For nearly three hours Monday, state lawmakers heard testimony about a concept that isn’t yet legislation – though could be passed within five weeks and cost millions or even billions for New Jersey ratepayers.

At issue is the future of the nuclear power plants in Salem County. Public Service Enterprise Group contends that they could be closed in about two years, if financial trends continue and the formerly profitable plants begun running at a loss. Lawmakers might consider a rate hike to subsidize the plants.

Chief executive officer Ralph Izzo and consultants who analyzed the issue for PSEG said that could cost ratepayers as much as $400 million a year, reduce state tax collections by $37 million and lead to a loss of jobs indirectly by raising costs for businesses, leaving less money to spend on other investments.
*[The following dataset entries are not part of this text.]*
(* ===== verification/Umalloc.v ===== *)
(** * The allocator of user memory (xv6/user/umalloc.c)

    Blocks are counted in units of 16 bytes, the size of a header; a block starts
    with its header.  Memory is here the two fields of the headers, as functions of
    their address.  The free blocks are a ring through [ptr] from [base], in the
    order of their addresses.  [sbrk] is the system call: [memory_ok] says whether
    the kernel has the memory for a size of the process ([Vm.sys_sbrk]). *)

From Stdlib Require Import Sorted.
From stdpp Require Import functions sorting.
From S2P Require Import Prelude.

#[local] Set Warnings "-clear-no-such-hyp".
#[local] Set Default Proof Using "Type".
Local Open Scope Z_scope.
#[local] Arguments Z.mul : simpl never.
#[local] Arguments Z.add : simpl never.

Definition HEADER : Z := 16.

Record heap := { ptr : Z → Z; size : Z → Z; freep : Z; brk : Z }.

Definition set_ptr (a v : Z) (h : heap) : heap :=
  {| ptr := <[a := v]> (ptr h); size := size h; freep := freep h; brk := brk h |}.
Definition set_size (a v : Z) (h : heap) : heap :=
  {| ptr := ptr h; size := <[a := u32 v]> (size h); freep := freep h; brk := brk h |}.
Definition set_freep (a : Z) (h : heap) : heap :=
  {| ptr := ptr h; size := size h; freep := a; brk := brk h |}.
Definition set_brk (a : Z) (h : heap) : heap :=
  {| ptr := ptr h; size := size h; freep := freep h; brk := a |}.

Section Malloc.
Context (base : Z) (memory_ok : Z → bool).

(** The loop of [free]; [None]: no more fuel. *)
Fixpoint find_place (fuel : nat) (bp p : Z) (h : heap) : option Z :=
  if (p <? bp) && (bp <? ptr h p) then Some p
  else if (ptr h p <=? p) && ((p <? bp) || (bp <? ptr h p)) then Some p
  else match fuel with O => None | S fuel => find_place fuel bp (ptr h p) h end.

(** The block [bp] is put behind [p] and joined to its neighbours. *)
Definition insert_block (bp p : Z) (h : heap) : heap :=
  let next := ptr h p in
  let h :=
    if bp + HEADER * size h bp =? next then
      set_ptr bp (ptr h next) (set_size bp (size h bp + size h next) h)
    else set_ptr bp next h in
  let h :=
    if p + HEADER * size h p =? bp then
      set_ptr p (ptr h bp) (set_size p (size h p + size h bp) h)
    else set_ptr p bp h in
  set_freep p h.

Definition free (fuel : nat) (ap : Z) (h : heap) : option heap :=
  let bp := ap - HEADER in
  p ← find_place fuel bp (freep h) h; Some (insert_block bp p h).

(** -1: no memory. *)
Definition sbrk (n : Z) (h : heap) : Z * heap :=
  if (0 <? n) && negb (memory_ok (brk h + n)) then (-1, h)
  else (brk h, if 0 <=? brk h + n then set_brk (brk h + n) h else h).

(** [Some (0, _)]: no memory. *)
Definition morecore (fuel : nat) (nu : Z) (h : heap) : option (Z * heap) :=
  let nu := if nu <? 4096 then 4096 else nu in
  let (p, h) := sbrk (i32 (nu * HEADER)) h in
  if p =? -1 then Some (0, h)
  else
    h ← free fuel (p + HEADER) (set_size p nu h); Some (freep h, h).

Definition take_block (prevp p nunits : Z) (h : heap) : Z * heap :=
  if size h p =? nunits then (p + HEADER, set_freep prevp (set_ptr prevp (ptr h p) h))
  else
    let h := set_size p (size h p - nunits) h in
    let p := p + HEADER * size h p in
    (p + HEADER, set_freep prevp (set_size p nunits h)).

(** The loop of [malloc]; [nfuel] is for the loop of [free]. *)
Fixpoint malloc_loop (fuel nfuel : nat) (prevp p nunits : Z) (h : heap) : option (Z * heap) :=
  match fuel with
  | O => None
  | S fuel =>
      if nunits <=? size h p then Some (take_block prevp p nunits h)
      else if p =? freep h then
        '(p, h) ← morecore nfuel nunits h;
        if p =? 0 then Some (0, h) else malloc_loop fuel nfuel p (ptr h p) nunits h
      else malloc_loop fuel nfuel p (ptr h p) nunits h
  end.

Definition malloc (fuel : nat) (nbytes : Z) (h : heap) : option (Z * heap) :=
  let nunits := u32 ((nbytes + HEADER - 1) / HEADER + 1) in
  let h :=
    if freep h =? 0 then set_size base 0 (set_ptr base base (set_freep base h)) else h in
  malloc_loop fuel fuel (freep h) (ptr h (freep h)) nunits h.
End Malloc.

(** *** A program that calls them

    It has the pointers it was given, with the bytes it asked for. *)
Inductive call := Malloc (nbytes : Z) | Free (i : nat).

Section Run.
Context (base : Z) (memory_ok : Z → bool) (fuel : nat).

Definition do_call (c : call) (st : heap * list (Z * Z)) : option (heap * list (Z * Z)) :=
  let (h, live) := st in
  match c with
  | Malloc n =>
      '(r, h) ← malloc base memory_ok fuel n h;
      Some (h, if r =? 0 then live else (r, n) :: live)
  | Free i =>
      match live !! i with
      | Some (ap, _) => h ← free fuel ap h; Some (h, delete i live)
      | None => Some st
      end
  end.

Fixpoint run (cs : list call) (st : heap * list (Z * Z)) : option (heap * list (Z * Z)) :=
  match cs with [] => Some st | c :: cs => st ← do_call c st; run cs st end.
End Run.

(** ** The heap as a sequence of blocks

    From its start to the break the heap is a sequence of blocks, each with its units and whether it is free. *)
Abbreviation block := (Z * bool)%type.

Fixpoint total (s : list block) : Z := match s with [] => 0 | (n, _) :: s => n + total s end.

(** The addresses of the free blocks, and the allocated ones with their units, of blocks laid out from [a] on. *)
Fixpoint frees (a : Z) (s : list block) : list Z :=
  match s with
  | [] => []
  | (n, f) :: s => (if (f : bool) then [a] else []) ++ frees (a + HEADER * n) s
  end.

Fixpoint lives (a : Z) (s : list block) : list (Z * Z) :=
  match s with
  | [] => []
  | (n, f) :: s => (if (f : bool) then [] else [(a, n)]) ++ lives (a + HEADER * n) s
  end.

Fixpoint laid (h : heap) (a : Z) (s : list block) : Prop :=
  match s with
  | [] => True
  | (n, _) :: s => 0 < n ∧ size h a = n ∧ laid h (a + HEADER * n) s
  end.

(** No two free blocks are neighbours. *)
Fixpoint joined (s : list block) : Prop :=
  match s with
  | (_, f) :: s => match s with (_, g) :: _ => f && g = false | [] => True end ∧ joined s
  | [] => True
  end.

(** From [x] the pointers lead through [l] to [y]. *)
Fixpoint path (h : heap) (x : Z) (l : list Z) (y : Z) : Prop :=
  match l with
  | [] => ptr h x = y
  | q :: l => ptr h x = q ∧ path h q l y
  end.

Lemma total_app s1 s2 : total (s1 ++ s2) = total s1 + total s2.
Proof. induction s1 as [|[n f] s1 IH]; cbn [app total]; lia. Qed.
“You add those numbers up and that is why we say that it is far, far cheaper to keep nuclear than it is to see it go away,” said Izzo, who said it would be its

“We are not asking for a bailout,” Izzo said. “We are asking you to join us in the correction of these market flaws.”

That’s not the job of lawmakers, said Steven Goldenberg of the New Jersey Large Energy Users Coalition, made of up big industrial and commercial businesses.

“The state should not be correcting market issues. That is not for you to do. It’s not for the state of New Jersey to pick winners or losers,” Goldenberg said.

Slow down, said Ratepayer Advocate Stefanie Brand, who – in a point made by others, as well – said Public Service Enterprise Group should have to provide much more financial information to show why such help is merited.

“As the representative of the ratepayers of the state, we also don’t want to see these nuclear power plants close. That’s not in anyone’s interest. The fact of the matter is, however, that they’re not going to,” Brand said.

Izzo said the prospect of closing the plants isn’t a scare tactic.

Brand said that if lawmakers rush a solution in the lame-duck session, residents could wind up paying multiple times if a subsidy is approved, the state rejoins the Regional Greenhouse Gas Initiative and the Federal Energy Regulatory Commission makes pricing changes that are under consideration.

Proponents of subsidizing the Salem and Hope Creek nuclear plants said it would set back New Jersey’s environmental goals if a zero-emission industry that provides 40 percent of New Jersey’s electricity was replaced by other sources in the regional grid such as coal plants in Pennsylvania.

While renewable energy is the future, it couldn’t be ramped up quickly enough to make up for a potential closure of the South Jersey nuclear plants, says Armond Cohen of the Clean Air Task Force.

“Just to replace the output of the existing New Jersey plants would require siting 12 of the largest offshore wind farms in the world off New Jersey’s coast,” Cohen said.

Business groups that testified at the hearing expressed concerns about costs and competitiveness.

Jennifer Jones, executive director of the Salem County Chamber of Commerce, said the rural county has only a handful of large employers that support its predominantly small businesses. Jones said that when Ardagh Glass closed in 2014, the local grocery store also went out of business.

“So I can’t even imagine what it would be like if PSEG wasn’t there anymore,” Jones said.

Ray Long, NRG Energy’s vice president of national, state and federal government affairs, said his company chose to put its corporate offices in West Windsor and loves New Jersey – but that the PSEG idea would have ramifications for the state’s business climate

“This legislation sends the signal to folks like NRG that you need not invest in New Jersey going forward,” Long said. “It says specifically we will violate the markets in the place that you play and we will pick one New Jersey company over everybody else that’s out there.”